**YOUR TASK:**
From the records below, copy the lines that include "PPlain".

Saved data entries
┏━━

(* ===== verification/Exceptions.v ===== *)
(** * The exception hierarchy

    [core/base/exception.py], [core/exceptions/*.py] and
    [accounts/exceptions.py]: the classes with their class attributes and
    inheritance, construction, [get_error_code], [get_details],
    [to_error_dict], and the helpers of [core/exceptions/utils.py].

    [ResilienceKitError], the kit's root class, stands for nothing here but
    the place above [BaseCustomError]; the code relies on it declaring no
    [status_code] (the handler would otherwise never reach its map). *)
From stdpp Require Import base list gmap strings pretty numbers.
From Stdlib Require Import Ascii Lia ZArith.
From S2P Require Import Prelude PyStr PyVal.

(** ** Classes *)

(** [Subclass name parent code message status] is a class a downstream app
    derives, with the class attributes it overrides. *)
Inductive exn_class :=
| BaseCustomError
| APIError
| AuthenticationFailedError | APIKeyRevokedError | PermissionDeniedError
| TokenExpiredError | TokenInvalidError | TokenRevokedError
| InfrastructureError | ServiceUnavailableError | ExternalServiceError
| TransientError | ExternalTimeoutError | S3Exception | S3NotFoundError
| SESException | OutboundURLNotAllowedError | PartnerPushError
| RateLimitError
| RepositoryError | EntityNotFoundError | InactiveParentError | InvalidInputError
| ValidationError
| APIKeyGenerationError | NoFieldsToUpdateError | InvalidTimezoneError
| Subclass (name : string) (parent : exn_class)
    (code : option string) (message : option string) (status : option Z).

#[export] Instance exn_class_eq_dec : EqDecision exn_class.
Proof. solve_decision. Defined.

(** The statement [class Name(Parent)] with the attributes its body sets;
    [d_parent = None] above the root of the hierarchy. *)
Record decl := Decl {
  d_class : exn_class;
  d_name : string;
  d_parent : option exn_class;
  d_message : option string;
  d_code : option string;
  d_status : option Z;
}.

(** [core/base/exception.py] *)
Definition base_decls : list decl :=
  [Decl BaseCustomError "BaseCustomError" None
     (Some "An unexpected error occurred.")
     None None].

(** [core/exceptions/auth.py] *)
Definition auth_decls : list decl :=
  [Decl AuthenticationFailedError "AuthenticationFailedError" (Some BaseCustomError)
     (Some "Authentication failed.")
     (Some "AUTHENTICATION_FAILED") (Some 401%Z);
   Decl APIKeyRevokedError "APIKeyRevokedError" (Some AuthenticationFailedError)
     (Some "API key has been revoked.")
     (Some "API_KEY_REVOKED") None;
   Decl PermissionDeniedError "PermissionDeniedError" (Some BaseCustomError)
     (Some "Permission denied.")
     (Some "PERMISSION_DENIED") (Some 403%Z);
   Decl TokenExpiredError "TokenExpiredError" (Some AuthenticationFailedError)
     (Some "Token has expired.")
     (Some "TOKEN_EXPIRED") None;
   Decl TokenInvalidError "TokenInvalidError" (Some AuthenticationFailedError)
     (Some "Token is invalid.")
     (Some "TOKEN_INVALID") None;
   Decl TokenRevokedError "TokenRevokedError" (Some AuthenticationFailedError)
     (Some "Token has been revoked.")
     (Some "TOKEN_REVOKED") None].

(** [core/exceptions/infrastructure.py], first half *)
Definition infrastructure_decls : list decl :=
  [Decl InfrastructureError "InfrastructureError" (Some BaseCustomError)
     (Some "An internal system error occurred.")
     (Some "INFRASTRUCTURE_ERROR") None;
   Decl ServiceUnavailableError "ServiceUnavailableError" (Some InfrastructureError)
     (Some "Service is currently unavailable.")
     (Some "SERVICE_UNAVAILABLE") None;
   Decl ExternalServiceError "ExternalServiceError" (Some InfrastructureError)
     (Some "An external service error occurred.")
     (Some "EXTERNAL_SERVICE_ERROR") None;
   Decl TransientError "TransientError" (Some ExternalServiceError)
     (Some "A temporary failure occurred. Please retry.")
     (Some "TRANSIENT_ERROR") None;
   Decl ExternalTimeoutError "ExternalTimeoutError" (Some ExternalServiceError)
     (Some "External service call timed out.")
     (Some "EXTERNAL_TIMEOUT") None].

(** [core/exceptions/infrastructure.py], second half *)
Definition external_decls : list decl :=
  [Decl S3Exception "S3Exception" (Some ExternalServiceError)
     (Some "An S3 operation failed.")
     (Some "S3_ERROR") None;
   Decl S3NotFoundError "S3NotFoundError" (Some S3Exception)
     (Some "S3 object not found.")
     (Some "S3_NOT_FOUND_ERROR") None;
   Decl SESException "SESException" (Some ExternalServiceError)
     (Some "An SES email operation failed.")
     (Some "SES_ERROR") None;
   Decl OutboundURLNotAllowedError "OutboundURLNotAllowedError" (Some InfrastructureError)
     (Some "Outbound URL is not allowed.")
     (Some "OUTBOUND_URL_NOT_ALLOWED") None;
   Decl PartnerPushError "PartnerPushError" (Some ExternalServiceError)
     (Some "Failed to push lead to partner.")
     (Some "PARTNER_PUSH_ERROR") None].

(** [core/exceptions/repository.py] *)
Definition repository_decls : list decl :=
  [Decl RepositoryError "RepositoryError" (Some BaseCustomError)
     (Some "A data access error occurred.")
     (Some "REPOSITORY_ERROR") None;
   Decl EntityNotFoundError "EntityNotFoundError" (Some RepositoryError)
     (Some "Entity not found.")
     (Some "ENTITY_NOT_FOUND") None;
   Decl InactiveParentError "InactiveParentError" (Some RepositoryError)
     (Some "Cannot activate: parent resource is inactive.")
     (Some "INACTIVE_PARENT") None;
   Decl InvalidInputError "InvalidInputError" (Some RepositoryError)
     (Some "Invalid input.")
     (Some "INVALID_INPUT") None].

(** [core/exceptions/validation.py], [rate_limit.py] and [api.py] *)
Definition validation_decls : list decl :=
  [Decl ValidationError "ValidationError" (Some BaseCustomError)
     (Some "Validation failed.")
     (Some "VALIDATION_ERROR") (Some 400%Z)].
Definition rate_limit_decls : list decl :=
  [Decl RateLimitError "RateLimitError" (Some BaseCustomError)
     (Some "Rate limit exceeded.")
     (Some "RATE_LIMITED") (Some 429%Z)].
Definition api_decls : list decl :=
  [Decl APIError "APIError" (Some BaseCustomError)
     (Some "HTTP request failed.")
     (Some "API_ERROR") (Some 502%Z)].

(** [accounts/exceptions.py] *)
Definition accounts_decls : list decl :=
  [Decl APIKeyGenerationError "APIKeyGenerationError" (Some InfrastructureError)
     (Some "Failed to generate a unique API key prefix after 3 attempts.")
     (Some "API_KEY_GENERATION") None;
   Decl NoFieldsToUpdateError "NoFieldsToUpdateError" (Some BaseCustomError)
     (Some "No valid fields to update.")
     (Some "NO_FIELDS_TO_UPDATE") None;
   Decl InvalidTimezoneError "InvalidTimezoneError" (Some BaseCustomError)
     (Some "Invalid timezone. Use a valid IANA timezone identifier.")
     (Some "INVALID_TIMEZONE") None].

Definition all_decls : list decl :=
  base_decls ++ auth_decls ++ infrastructure_decls ++ external_decls ++ repository_decls ++
  validation_decls ++ rate_limit_decls ++ api_decls ++ accounts_decls.

Definition decl_of (c : exn_class) : option decl :=
  match c with
  | Subclass n p code m s => Some (Decl c n (Some p) m code s)
  | _ => List.find (fun d => bool_decide (d_class d = c)) all_decls
  end.

(** The base class. *)
Definition parent (c : exn_class) : option exn_class := d ← decl_of c; d_parent d.

(** Number of [Subclass] layers; the built-in part is at most four deep. *)
Fixpoint layers (c : exn_class) : nat :=
  match c with
  | Subclass _ p _ _ _ => S (layers p)
  | _ => 5
  end.

(** The method resolution order. *)
Fixpoint mro_fuel (n : nat) (c : exn_class) : list exn_class :=
  match n with
  | O => []
  | S n' => c :: match parent c with Some p => mro_fuel n' p | None => [] end
  end.
Definition mro (c : exn_class) : list exn_class := mro_fuel (layers c) c.

(** [issubclass(c, d)] *)
Definition subclass (c d : exn_class) : bool := bool_decide (d ∈ mro c).

(** [type(exc).__name__] *)
Definition class_name (c : exn_class) : string := default "" (d_name <$> decl_of c).

(** The attributes a class body declares itself. *)
Definition own_message (c : exn_class) : option string := d ← decl_of c; d_message d.
Definition own_code (c : exn_class) : option string := d ← decl_of c; d_code d.
Definition own_status (c : exn_class) : option Z := d ← decl_of c; d_status d.

(** Attribute lookup along the method resolution order. *)
Definition class_attr {A} (own : exn_class -> option A) (c : exn_class) : option A :=
  head (omap own (mro c)).

Definition default_message (c : exn_class) : string := default "" (class_attr own_message c).
Definition error_code (c : exn_class) : option string := class_attr own_code c.
Definition class_status (c : exn_class) : option Z := class_attr own_status c.

(** ** Error codes from class names *)

(** [re.sub(r"(Error|Exception)$", "", name)] on a name with no line break. *)
Definition strip_error_suffix (name : string) : string :=
  if endswith "Error" name then stake (slen name - 5) name
  else if endswith "Exception" name then stake (slen name - 9) name
  else name.

(** [re.sub(r"(?<=[a-z0-9])(?=[A-Z])", "_", name)] *)
Fixpoint insert_underscores (s : string) : string :=
  match s with
  | String c (String d _ as s') =>
      if (is_lower c || is_digit c) && is_upper d
      then String c (String "_" (insert_underscores s'))
      else String c (insert_underscores s')
  | _ => s
  end.

Definition derive_error_code (name : string) (strip_suffix : bool) : string :=
  upper (insert_underscores (if strip_suffix then strip_error_suffix name else name)).

(** ** Instances *)

(** What the constructors of the various classes store besides the message. *)
Inductive payload :=
| PPlain
| PEntity (entity_name : string) (entity_id : pyval)
| PService (service_name : string)
| PRate (limit window_seconds retry_after remaining reset_at : Z)
| PValidation (field : option string) (details : list (pykey * pyval))
| PApi (response_body : option string) (details : list (pykey * pyval)).

(** [e_status] is the instance attribute set by [status_code=...]. *)
Record exc := Exc {
  e_class : exn_class;
  e_message : string;
  e_status : option Z;
  e_request_id : option string;
  e_payload : payload;
}.

(** [BaseCustomError.__init__]; [rid] is [get_request_id()] at the time. *)
Definition base_init (c : exn_class) (message : option string) (status_code : option Z)
    (rid : option string) (p : payload) : exc :=
  let m := match message with
           | Some m => str_or m (default_message c)
           | None => default_message c
           end in
  Exc c m status_code rid p.

Definition entity_not_found (entity_name : string) (entity_id : pyval) (status_code : option Z)
    (rid : option string) : exc :=
  base_init EntityNotFoundError
    (Some (entity_name +:+ " with id=" +:+ default "" (py_str entity_id) +:+ " not found."))
    status_code rid (PEntity entity_name entity_id).

Definition inactive_parent (message : option string) (status_code : option Z)
    (rid : option string) : exc :=
  base_init InactiveParentError
    (Some (match message with
           | Some m => str_or m (default_message InactiveParentError)
           | None => default_message InactiveParentError
           end)) status_code rid PPlain.

Definition service_unavailable (service_name : string) (message : option string)
    (status_code : option Z) (rid : option string) : exc :=
  let fallback :=
    "Service '" +:+ service_name +:+ "' is currently unavailable (circuit breaker open)." in
  base_init ServiceUnavailableError
    (Some (match message with Some m => str_or m fallback | None => fallback end))
    status_code rid (PService service_name).

Definition rate_limit_error (limit window_seconds retry_after remaining reset_at : Z)
    (message : option string) (rid : option string) : exc :=
  let fallback :=
    "Rate limit exceeded (" +:+ str_int limit +:+ "/" +:+ str_int window_seconds +:+ "s)." in
  base_init RateLimitError
    (Some (match message with Some m => str_or m fallback | None => fallback end))
    None rid (PRate limit window_seconds (Z.max 1 retry_after) remaining reset_at).

Definition validation_error (message field : option string)
    (details : option (list (pykey * pyval))) (rid : option string) : exc :=
  base_init ValidationError message None rid (PValidation field (default [] details)).

Definition api_error (message : option string) (status_code : option Z)
    (response_body : option string) (details : option (list (pykey * pyval)))
    (rid : option string) : exc :=
  base_init APIError message status_code rid (PApi response_body (default [] details)).

(** [getattr(exc, "status_code", None)]; [None] is "no such attribute". *)
Definition status_attr (e : exc) : option Z := or_else (e_status e) (class_status (e_class e)).

Definition get_error_code (e : exc) : string :=
  let derived := derive_error_code (class_name (e_class e)) true in
  match error_code (e_class e) with
  | Some c => str_or c derived
  | None => derived
  end.

Definition vopt_str (o : option string) : pyval :=
  match o with Some s => VStr s | None => VNone end.

Definition get_details (e : exc) : option (list (pykey * pyval)) :=
  match e_payload e with
  | PPlain => None
  | PEntity n i => Some [(KStr "entity_name", VStr n); (KStr "entity_id", i)]
  | PService n => Some [(KStr "service_name", VStr n)]
  | PRate l w r m t =>
      Some [(KStr "limit", VInt l); (KStr "window_seconds", VInt w);
            (KStr "retry_after", VInt r); (KStr "remaining", VInt m);
            (KStr "reset_at", VInt t)]
  | PValidation _ d => match d with [] => None | _ => Some d end
  | PApi b d =>
      let d1 := match b with
                | Some s => od_set (KStr "response_body") (VStr s) d
                | None => d
                end in
      Some (match status_attr e with
            | Some s => od_set (KStr "status_code") (VInt s) d1
            | None => d1
            end)
  end.

(** [RateLimitError.response_headers] *)
Definition response_headers (e : exc) : list (string * string) :=
  match e_payload e with
  | PRate l w r m t =>
      [("Retry-After", str_int r); ("X-RateLimit-Limit", str_int l);
       ("X-RateLimit-Remaining", str_int m); ("X-RateLimit-Reset", str_int t)]
  | _ => []
  end.

(** One entry of [errors] in the envelope. *)
Record error_dict := ErrorDict {
  err_code : string;
  err_message : string;
  err_field : option string;
  err_details : option (list (pykey * pyval));
}.

Definition to_error_dict (e : exc) : error_dict :=
  ErrorDict (get_error_code e) (e_message e)
    (match e_payload e with PValidation f _ => f | _ => None end) (get_details e).

(** Any exception of the program: one of ours, or a Python or Django one
    given by its class name and message. *)
Inductive py_exn :=
| Custom (e : exc)
| Builtin (cls msg : string).

(** [type(e).__name__], [str(e)], and what [except Exception] catches. *)
Definition exn_type_name (e : py_exn) : string :=
  match e with Custom c => class_name (e_class c) | Builtin cls _ => cls end.
Definition exn_str (e : py_exn) : string :=
  match e with Custom c => e_message c | Builtin _ msg => msg end.
Definition is_exception (e : py_exn) : bool :=
  match e with
  | Builtin cls _ => negb (str_in cls ["BaseException"; "KeyboardInterrupt"; "SystemExit"; "GeneratorExit"])
  | Custom _ => true
  end.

┗━━

**TASK SOLUTION:**
| PPlain
           end)) status_code rid PPlain.
  | PPlain => None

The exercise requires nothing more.